Exercise material START
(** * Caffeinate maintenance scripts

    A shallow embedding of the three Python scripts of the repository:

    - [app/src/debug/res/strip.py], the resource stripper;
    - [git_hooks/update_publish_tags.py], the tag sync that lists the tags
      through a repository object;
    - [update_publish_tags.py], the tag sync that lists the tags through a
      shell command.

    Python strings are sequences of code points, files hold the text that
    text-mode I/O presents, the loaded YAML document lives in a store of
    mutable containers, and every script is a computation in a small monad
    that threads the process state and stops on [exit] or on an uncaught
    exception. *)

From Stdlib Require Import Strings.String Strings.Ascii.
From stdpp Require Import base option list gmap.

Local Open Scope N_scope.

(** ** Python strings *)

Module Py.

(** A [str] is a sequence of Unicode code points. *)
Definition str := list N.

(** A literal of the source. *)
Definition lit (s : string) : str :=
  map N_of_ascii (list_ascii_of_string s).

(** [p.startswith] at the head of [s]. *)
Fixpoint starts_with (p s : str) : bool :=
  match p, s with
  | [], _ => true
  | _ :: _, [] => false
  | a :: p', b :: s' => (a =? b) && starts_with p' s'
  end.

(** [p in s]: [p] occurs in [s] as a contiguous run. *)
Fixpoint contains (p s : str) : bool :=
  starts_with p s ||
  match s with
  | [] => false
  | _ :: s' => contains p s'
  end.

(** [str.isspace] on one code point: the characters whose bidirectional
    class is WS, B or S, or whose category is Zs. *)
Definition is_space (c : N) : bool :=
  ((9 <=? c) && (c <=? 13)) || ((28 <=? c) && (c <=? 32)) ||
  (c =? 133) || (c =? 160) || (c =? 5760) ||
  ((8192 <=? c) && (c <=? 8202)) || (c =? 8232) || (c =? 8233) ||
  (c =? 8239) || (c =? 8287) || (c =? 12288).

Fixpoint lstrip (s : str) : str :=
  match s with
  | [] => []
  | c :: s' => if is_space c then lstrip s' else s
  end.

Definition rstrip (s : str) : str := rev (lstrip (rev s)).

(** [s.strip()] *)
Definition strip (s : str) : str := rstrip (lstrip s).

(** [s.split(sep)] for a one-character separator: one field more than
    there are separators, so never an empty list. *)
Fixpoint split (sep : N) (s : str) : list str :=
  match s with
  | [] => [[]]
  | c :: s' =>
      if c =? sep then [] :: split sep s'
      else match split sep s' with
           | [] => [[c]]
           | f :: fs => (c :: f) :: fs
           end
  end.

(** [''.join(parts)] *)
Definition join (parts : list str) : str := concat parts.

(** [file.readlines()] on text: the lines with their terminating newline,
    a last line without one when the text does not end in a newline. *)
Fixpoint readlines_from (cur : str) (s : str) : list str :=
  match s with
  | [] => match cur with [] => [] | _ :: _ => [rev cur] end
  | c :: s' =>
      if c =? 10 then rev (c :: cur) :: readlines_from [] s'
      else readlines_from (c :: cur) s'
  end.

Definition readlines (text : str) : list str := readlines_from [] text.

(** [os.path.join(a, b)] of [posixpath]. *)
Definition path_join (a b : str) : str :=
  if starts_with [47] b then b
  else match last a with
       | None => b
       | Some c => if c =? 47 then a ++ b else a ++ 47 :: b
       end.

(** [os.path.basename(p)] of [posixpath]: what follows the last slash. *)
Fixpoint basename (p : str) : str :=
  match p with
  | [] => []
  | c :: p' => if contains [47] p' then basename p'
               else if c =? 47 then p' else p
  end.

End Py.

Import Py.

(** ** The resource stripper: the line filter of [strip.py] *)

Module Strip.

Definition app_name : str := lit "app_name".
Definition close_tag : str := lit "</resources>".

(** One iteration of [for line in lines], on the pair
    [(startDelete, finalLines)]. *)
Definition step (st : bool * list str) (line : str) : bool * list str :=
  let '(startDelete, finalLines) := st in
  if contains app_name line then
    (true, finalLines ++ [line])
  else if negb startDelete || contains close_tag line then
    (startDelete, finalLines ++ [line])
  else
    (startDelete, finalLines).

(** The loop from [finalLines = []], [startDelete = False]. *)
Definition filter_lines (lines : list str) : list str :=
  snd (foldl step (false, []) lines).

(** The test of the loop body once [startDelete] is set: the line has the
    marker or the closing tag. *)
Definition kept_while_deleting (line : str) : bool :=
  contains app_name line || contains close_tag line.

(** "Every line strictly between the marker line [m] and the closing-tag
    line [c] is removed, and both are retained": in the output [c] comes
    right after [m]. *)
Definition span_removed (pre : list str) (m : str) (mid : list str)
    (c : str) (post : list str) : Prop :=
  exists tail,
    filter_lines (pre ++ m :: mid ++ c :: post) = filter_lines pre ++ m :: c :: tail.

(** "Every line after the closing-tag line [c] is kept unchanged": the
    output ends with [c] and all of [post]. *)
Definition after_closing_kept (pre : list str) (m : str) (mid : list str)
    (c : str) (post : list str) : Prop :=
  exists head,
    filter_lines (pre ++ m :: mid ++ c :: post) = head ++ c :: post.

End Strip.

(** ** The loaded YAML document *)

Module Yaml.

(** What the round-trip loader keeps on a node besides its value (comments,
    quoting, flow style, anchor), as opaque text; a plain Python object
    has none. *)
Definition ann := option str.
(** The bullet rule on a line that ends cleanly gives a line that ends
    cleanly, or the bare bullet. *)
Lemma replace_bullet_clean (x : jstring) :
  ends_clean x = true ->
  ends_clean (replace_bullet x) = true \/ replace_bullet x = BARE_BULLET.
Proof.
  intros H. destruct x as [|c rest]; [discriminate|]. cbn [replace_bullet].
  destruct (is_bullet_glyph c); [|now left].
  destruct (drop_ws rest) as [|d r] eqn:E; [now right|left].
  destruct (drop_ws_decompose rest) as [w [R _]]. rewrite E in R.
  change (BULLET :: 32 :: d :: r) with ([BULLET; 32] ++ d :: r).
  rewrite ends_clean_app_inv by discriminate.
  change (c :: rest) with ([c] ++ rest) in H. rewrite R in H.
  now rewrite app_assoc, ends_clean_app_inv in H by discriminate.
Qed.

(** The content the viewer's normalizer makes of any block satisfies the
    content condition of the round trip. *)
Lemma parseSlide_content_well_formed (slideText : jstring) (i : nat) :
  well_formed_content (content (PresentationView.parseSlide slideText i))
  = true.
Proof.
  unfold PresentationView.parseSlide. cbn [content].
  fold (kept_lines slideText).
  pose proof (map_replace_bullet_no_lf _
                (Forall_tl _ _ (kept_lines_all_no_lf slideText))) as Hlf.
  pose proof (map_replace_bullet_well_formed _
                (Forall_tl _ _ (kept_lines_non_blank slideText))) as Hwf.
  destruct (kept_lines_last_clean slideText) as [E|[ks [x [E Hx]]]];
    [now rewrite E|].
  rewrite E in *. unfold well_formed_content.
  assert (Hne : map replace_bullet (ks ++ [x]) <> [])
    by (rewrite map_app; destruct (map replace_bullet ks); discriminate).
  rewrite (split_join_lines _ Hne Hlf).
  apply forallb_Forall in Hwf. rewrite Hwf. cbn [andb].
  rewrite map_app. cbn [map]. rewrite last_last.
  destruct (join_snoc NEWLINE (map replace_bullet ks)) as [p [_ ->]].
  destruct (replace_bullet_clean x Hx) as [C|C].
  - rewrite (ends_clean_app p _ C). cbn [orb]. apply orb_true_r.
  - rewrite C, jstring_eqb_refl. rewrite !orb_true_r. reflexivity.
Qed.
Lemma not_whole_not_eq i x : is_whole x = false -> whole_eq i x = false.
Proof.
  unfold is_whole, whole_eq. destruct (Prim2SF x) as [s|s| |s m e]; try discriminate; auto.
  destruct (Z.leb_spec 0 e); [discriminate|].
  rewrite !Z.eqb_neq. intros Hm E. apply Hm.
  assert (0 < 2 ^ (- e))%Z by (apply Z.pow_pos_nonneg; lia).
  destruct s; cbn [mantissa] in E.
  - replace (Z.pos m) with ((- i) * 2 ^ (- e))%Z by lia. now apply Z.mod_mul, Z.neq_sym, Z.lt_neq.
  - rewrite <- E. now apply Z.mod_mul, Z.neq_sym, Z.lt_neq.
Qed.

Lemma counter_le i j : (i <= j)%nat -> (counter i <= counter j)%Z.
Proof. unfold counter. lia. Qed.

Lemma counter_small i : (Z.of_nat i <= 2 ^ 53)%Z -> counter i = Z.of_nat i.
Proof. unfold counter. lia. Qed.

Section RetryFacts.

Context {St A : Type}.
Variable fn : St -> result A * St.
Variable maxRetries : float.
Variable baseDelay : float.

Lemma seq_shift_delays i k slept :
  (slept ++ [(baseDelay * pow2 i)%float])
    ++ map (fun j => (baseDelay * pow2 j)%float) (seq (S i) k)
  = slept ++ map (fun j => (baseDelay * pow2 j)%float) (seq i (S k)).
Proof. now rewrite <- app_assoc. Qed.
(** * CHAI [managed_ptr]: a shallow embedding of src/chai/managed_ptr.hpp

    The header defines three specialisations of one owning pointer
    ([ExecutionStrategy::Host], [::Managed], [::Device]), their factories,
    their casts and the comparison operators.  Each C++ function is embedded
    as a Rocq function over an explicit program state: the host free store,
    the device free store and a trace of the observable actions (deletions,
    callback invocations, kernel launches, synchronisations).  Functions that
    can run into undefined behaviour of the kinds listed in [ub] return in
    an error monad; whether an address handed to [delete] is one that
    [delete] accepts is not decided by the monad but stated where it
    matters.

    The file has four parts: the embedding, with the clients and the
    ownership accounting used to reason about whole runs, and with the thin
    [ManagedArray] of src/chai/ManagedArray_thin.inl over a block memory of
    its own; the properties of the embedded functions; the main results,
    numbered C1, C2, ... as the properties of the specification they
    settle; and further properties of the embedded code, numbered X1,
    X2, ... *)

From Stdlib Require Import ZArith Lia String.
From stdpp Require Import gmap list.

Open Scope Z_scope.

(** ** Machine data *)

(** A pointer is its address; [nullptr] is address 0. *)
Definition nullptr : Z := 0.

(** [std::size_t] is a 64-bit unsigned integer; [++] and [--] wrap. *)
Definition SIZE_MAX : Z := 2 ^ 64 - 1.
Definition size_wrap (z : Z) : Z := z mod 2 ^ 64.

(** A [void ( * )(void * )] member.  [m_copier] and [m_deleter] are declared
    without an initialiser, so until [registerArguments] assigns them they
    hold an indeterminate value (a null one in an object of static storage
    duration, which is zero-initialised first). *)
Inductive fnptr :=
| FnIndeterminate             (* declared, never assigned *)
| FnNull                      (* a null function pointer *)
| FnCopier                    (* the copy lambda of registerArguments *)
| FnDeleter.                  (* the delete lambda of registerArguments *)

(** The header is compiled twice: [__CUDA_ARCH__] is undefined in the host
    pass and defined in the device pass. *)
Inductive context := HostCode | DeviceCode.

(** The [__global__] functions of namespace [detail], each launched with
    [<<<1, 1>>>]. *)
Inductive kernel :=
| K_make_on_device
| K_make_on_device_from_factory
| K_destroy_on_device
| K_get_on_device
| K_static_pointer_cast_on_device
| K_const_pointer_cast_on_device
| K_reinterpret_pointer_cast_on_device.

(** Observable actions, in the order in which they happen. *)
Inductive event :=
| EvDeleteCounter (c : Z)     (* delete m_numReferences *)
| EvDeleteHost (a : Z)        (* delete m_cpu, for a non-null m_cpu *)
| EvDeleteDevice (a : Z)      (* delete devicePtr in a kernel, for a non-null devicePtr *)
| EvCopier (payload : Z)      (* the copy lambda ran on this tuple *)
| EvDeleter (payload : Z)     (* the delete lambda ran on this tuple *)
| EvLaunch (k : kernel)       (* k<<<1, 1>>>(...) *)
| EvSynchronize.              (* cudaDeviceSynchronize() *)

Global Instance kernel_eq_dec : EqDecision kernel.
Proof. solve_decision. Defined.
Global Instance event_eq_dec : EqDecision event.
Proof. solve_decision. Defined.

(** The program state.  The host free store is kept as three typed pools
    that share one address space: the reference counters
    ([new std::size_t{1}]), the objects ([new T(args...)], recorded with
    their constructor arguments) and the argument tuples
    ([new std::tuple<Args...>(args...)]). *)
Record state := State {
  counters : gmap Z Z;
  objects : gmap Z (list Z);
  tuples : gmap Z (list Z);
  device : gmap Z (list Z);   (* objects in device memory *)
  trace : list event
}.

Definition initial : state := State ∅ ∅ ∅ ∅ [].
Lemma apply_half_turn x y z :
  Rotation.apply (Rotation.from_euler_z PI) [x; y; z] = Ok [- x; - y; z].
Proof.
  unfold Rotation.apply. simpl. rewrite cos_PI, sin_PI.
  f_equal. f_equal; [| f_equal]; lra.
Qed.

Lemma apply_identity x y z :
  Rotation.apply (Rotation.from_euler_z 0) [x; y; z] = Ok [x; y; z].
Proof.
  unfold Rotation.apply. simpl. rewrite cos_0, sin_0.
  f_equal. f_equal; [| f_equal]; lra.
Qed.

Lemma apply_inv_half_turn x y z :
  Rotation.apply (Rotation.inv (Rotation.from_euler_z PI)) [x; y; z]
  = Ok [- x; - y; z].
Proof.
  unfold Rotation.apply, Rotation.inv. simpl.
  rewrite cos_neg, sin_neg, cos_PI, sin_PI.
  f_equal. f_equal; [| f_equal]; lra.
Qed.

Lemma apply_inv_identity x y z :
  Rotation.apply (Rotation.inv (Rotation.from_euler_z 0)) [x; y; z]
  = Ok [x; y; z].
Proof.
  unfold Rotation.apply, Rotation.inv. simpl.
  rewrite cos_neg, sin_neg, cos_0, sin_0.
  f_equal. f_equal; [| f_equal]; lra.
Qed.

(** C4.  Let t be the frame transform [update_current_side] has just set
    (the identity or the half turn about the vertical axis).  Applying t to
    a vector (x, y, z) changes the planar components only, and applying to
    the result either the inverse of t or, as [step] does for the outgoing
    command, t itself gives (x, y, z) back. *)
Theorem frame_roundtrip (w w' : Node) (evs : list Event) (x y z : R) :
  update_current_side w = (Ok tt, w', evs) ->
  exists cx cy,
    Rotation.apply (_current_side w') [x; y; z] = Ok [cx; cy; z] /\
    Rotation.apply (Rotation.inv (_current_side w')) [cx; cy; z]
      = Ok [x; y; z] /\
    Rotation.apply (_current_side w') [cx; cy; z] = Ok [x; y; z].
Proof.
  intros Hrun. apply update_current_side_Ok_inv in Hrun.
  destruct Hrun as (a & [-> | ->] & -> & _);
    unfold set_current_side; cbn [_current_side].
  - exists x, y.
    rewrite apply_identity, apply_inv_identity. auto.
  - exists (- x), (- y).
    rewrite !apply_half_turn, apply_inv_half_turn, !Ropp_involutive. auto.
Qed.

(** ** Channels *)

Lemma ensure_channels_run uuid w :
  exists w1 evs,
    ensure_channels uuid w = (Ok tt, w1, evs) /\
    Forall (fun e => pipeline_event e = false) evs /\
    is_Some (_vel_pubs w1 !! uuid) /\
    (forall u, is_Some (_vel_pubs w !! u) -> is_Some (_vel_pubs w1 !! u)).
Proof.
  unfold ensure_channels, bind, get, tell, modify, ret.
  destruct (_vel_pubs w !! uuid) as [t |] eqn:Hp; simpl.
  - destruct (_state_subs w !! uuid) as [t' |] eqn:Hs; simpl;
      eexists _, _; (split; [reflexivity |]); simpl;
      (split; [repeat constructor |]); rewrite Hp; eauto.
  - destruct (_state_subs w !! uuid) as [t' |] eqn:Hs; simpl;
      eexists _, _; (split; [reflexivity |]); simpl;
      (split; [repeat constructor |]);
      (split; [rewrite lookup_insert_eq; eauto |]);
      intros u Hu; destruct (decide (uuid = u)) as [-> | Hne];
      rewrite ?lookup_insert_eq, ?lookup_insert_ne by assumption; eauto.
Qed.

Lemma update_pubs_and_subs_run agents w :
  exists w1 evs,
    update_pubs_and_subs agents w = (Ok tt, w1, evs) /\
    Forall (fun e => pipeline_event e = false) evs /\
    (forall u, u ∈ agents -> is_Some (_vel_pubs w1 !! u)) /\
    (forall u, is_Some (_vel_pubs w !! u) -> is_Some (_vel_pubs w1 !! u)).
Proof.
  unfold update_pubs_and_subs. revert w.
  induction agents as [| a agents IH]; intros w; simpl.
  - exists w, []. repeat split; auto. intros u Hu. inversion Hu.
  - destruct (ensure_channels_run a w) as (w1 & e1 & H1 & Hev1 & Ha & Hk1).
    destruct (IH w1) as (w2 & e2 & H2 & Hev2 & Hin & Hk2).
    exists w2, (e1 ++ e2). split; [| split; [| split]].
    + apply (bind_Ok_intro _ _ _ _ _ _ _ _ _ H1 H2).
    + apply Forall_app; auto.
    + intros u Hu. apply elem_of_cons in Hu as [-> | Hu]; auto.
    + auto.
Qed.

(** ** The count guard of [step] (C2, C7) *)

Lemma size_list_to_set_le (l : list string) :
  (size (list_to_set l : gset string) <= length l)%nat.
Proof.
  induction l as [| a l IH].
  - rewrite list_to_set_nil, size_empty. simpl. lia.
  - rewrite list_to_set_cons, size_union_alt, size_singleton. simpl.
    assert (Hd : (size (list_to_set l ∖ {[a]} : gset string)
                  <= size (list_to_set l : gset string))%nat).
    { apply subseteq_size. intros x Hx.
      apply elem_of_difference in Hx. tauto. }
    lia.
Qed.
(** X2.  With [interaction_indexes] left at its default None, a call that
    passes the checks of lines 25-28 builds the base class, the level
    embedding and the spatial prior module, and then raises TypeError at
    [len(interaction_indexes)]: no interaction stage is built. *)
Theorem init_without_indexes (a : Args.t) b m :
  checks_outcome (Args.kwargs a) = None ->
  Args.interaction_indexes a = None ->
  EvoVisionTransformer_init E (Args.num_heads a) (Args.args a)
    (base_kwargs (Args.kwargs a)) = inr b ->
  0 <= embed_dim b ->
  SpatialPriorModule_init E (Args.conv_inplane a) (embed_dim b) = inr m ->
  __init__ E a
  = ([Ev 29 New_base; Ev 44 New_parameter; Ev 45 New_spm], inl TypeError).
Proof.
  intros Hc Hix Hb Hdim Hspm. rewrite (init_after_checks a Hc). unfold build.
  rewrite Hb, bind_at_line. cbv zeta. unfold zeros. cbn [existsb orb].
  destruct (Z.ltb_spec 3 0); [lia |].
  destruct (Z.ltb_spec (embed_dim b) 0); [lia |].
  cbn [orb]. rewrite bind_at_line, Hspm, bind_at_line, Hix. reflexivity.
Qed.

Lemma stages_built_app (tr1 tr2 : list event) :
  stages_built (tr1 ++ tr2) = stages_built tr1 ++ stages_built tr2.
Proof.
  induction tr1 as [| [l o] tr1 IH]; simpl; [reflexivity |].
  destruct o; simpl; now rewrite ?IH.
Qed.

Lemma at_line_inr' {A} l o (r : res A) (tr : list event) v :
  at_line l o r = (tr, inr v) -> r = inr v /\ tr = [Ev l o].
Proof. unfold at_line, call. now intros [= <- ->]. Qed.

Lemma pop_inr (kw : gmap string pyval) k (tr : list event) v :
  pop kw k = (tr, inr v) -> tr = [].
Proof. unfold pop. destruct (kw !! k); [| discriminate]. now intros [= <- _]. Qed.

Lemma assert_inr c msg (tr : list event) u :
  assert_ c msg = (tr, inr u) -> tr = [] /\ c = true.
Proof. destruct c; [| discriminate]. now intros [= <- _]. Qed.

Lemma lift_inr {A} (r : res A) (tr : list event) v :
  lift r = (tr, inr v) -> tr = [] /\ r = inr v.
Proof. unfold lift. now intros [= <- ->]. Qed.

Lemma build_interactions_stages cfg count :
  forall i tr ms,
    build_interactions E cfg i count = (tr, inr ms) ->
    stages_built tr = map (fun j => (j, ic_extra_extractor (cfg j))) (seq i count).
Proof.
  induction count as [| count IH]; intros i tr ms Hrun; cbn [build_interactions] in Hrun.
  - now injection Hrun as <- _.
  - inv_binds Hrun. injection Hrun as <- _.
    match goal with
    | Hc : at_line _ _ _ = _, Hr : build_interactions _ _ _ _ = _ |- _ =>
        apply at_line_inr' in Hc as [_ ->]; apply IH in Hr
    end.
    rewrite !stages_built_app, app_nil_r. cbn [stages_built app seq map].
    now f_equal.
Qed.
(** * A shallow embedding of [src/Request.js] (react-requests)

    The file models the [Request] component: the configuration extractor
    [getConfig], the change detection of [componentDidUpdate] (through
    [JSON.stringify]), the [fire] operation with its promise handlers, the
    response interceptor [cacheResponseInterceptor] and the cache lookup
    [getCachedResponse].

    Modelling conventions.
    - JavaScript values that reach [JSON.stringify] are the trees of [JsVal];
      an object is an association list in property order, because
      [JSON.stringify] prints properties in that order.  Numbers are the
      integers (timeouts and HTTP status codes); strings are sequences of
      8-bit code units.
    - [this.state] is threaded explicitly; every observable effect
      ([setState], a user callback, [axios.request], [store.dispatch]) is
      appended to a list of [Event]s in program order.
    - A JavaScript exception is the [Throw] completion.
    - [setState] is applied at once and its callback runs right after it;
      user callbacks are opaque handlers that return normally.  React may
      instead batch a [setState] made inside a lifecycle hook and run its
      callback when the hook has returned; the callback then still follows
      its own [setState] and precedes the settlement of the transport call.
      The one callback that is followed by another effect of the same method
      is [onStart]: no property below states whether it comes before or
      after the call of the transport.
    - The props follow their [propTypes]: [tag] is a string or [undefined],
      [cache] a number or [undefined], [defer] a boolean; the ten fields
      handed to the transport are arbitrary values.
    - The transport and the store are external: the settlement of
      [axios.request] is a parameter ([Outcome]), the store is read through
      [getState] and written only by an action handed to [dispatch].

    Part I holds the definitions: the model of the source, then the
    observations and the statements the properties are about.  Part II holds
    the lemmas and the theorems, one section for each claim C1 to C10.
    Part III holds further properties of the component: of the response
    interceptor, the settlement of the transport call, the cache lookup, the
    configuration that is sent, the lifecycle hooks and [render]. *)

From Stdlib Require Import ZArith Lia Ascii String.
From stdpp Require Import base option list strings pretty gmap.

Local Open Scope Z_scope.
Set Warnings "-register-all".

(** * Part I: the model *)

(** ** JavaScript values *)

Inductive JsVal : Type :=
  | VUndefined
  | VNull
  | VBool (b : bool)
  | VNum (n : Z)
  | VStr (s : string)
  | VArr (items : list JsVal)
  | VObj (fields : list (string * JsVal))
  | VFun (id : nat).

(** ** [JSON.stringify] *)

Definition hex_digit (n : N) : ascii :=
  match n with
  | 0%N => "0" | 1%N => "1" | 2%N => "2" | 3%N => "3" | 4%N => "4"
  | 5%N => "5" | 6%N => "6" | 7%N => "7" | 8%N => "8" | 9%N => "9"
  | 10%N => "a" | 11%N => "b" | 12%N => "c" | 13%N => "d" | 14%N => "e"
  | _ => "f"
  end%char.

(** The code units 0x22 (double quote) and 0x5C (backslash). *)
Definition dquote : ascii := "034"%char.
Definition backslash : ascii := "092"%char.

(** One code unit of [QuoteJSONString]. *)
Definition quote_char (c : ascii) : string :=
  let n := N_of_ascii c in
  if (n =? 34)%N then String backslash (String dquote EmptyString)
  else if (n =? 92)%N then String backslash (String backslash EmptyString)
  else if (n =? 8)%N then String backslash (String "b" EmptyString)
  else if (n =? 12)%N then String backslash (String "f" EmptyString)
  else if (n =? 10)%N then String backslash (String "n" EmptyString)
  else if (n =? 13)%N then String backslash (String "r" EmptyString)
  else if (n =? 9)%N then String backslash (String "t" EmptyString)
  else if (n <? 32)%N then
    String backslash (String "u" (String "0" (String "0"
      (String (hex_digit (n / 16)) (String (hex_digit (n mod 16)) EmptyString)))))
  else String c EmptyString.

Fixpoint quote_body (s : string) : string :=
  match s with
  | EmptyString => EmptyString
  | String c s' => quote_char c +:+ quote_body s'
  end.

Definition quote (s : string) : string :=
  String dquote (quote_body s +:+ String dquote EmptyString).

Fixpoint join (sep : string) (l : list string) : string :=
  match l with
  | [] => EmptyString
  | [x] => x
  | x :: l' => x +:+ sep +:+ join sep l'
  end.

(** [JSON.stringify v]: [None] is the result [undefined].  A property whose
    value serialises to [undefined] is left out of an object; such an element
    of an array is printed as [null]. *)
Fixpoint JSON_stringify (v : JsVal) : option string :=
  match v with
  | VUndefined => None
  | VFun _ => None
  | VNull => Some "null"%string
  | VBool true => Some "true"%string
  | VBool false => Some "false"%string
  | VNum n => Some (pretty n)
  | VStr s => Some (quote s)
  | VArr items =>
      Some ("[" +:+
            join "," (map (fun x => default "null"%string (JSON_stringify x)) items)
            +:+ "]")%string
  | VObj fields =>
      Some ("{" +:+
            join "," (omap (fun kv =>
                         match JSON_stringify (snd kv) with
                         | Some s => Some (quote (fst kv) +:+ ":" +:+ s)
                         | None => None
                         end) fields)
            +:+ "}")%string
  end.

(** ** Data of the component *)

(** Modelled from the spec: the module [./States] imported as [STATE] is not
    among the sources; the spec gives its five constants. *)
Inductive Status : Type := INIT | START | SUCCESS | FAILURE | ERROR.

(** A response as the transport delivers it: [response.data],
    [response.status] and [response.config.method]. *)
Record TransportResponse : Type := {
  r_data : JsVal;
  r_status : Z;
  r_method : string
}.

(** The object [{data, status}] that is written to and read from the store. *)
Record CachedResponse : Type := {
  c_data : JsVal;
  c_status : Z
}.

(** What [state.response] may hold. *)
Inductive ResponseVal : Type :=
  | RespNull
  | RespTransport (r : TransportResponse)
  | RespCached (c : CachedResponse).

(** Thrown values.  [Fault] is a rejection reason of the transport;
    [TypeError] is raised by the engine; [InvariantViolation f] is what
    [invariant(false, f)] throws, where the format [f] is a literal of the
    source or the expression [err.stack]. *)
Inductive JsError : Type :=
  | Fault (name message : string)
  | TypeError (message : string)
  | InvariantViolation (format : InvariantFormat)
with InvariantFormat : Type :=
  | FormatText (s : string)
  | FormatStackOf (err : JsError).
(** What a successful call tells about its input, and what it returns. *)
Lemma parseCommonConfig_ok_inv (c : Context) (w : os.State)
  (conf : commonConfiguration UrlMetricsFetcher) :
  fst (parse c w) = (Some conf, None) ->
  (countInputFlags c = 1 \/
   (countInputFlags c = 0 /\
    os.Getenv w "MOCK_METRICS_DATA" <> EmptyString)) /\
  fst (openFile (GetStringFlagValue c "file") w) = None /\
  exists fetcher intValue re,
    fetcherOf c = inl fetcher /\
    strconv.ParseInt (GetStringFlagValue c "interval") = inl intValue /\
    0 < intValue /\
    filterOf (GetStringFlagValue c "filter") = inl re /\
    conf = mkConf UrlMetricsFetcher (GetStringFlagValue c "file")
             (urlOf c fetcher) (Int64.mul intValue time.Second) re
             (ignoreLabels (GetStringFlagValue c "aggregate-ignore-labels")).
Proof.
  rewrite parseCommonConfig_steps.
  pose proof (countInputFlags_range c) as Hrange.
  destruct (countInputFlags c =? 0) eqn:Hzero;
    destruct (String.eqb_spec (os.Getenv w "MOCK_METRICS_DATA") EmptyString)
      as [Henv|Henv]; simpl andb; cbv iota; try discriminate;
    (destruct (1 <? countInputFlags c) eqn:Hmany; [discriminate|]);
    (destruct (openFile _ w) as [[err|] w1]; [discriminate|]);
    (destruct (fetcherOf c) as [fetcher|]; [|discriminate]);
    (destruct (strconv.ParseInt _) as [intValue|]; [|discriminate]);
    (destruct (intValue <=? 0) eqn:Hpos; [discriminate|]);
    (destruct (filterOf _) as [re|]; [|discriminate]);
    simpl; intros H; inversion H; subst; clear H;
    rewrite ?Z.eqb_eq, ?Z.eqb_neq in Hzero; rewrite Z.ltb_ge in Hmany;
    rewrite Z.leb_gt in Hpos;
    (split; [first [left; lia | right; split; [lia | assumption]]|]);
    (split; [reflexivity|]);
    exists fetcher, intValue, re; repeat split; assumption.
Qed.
Exercise material END
Instructions to follow - Copy out every line of the records that the string "Fixpoint" appears in.

Exercise solution -
Fixpoint starts_with (p s : str) : bool :=
Fixpoint contains (p s : str) : bool :=
Fixpoint lstrip (s : str) : str :=
Fixpoint split (sep : N) (s : str) : list str :=
Fixpoint readlines_from (cur : str) (s : str) : list str :=
Fixpoint basename (p : str) : str :=
Fixpoint quote_body (s : string) : string :=
Fixpoint join (sep : string) (l : list string) : string :=
Fixpoint JSON_stringify (v : JsVal) : option string :=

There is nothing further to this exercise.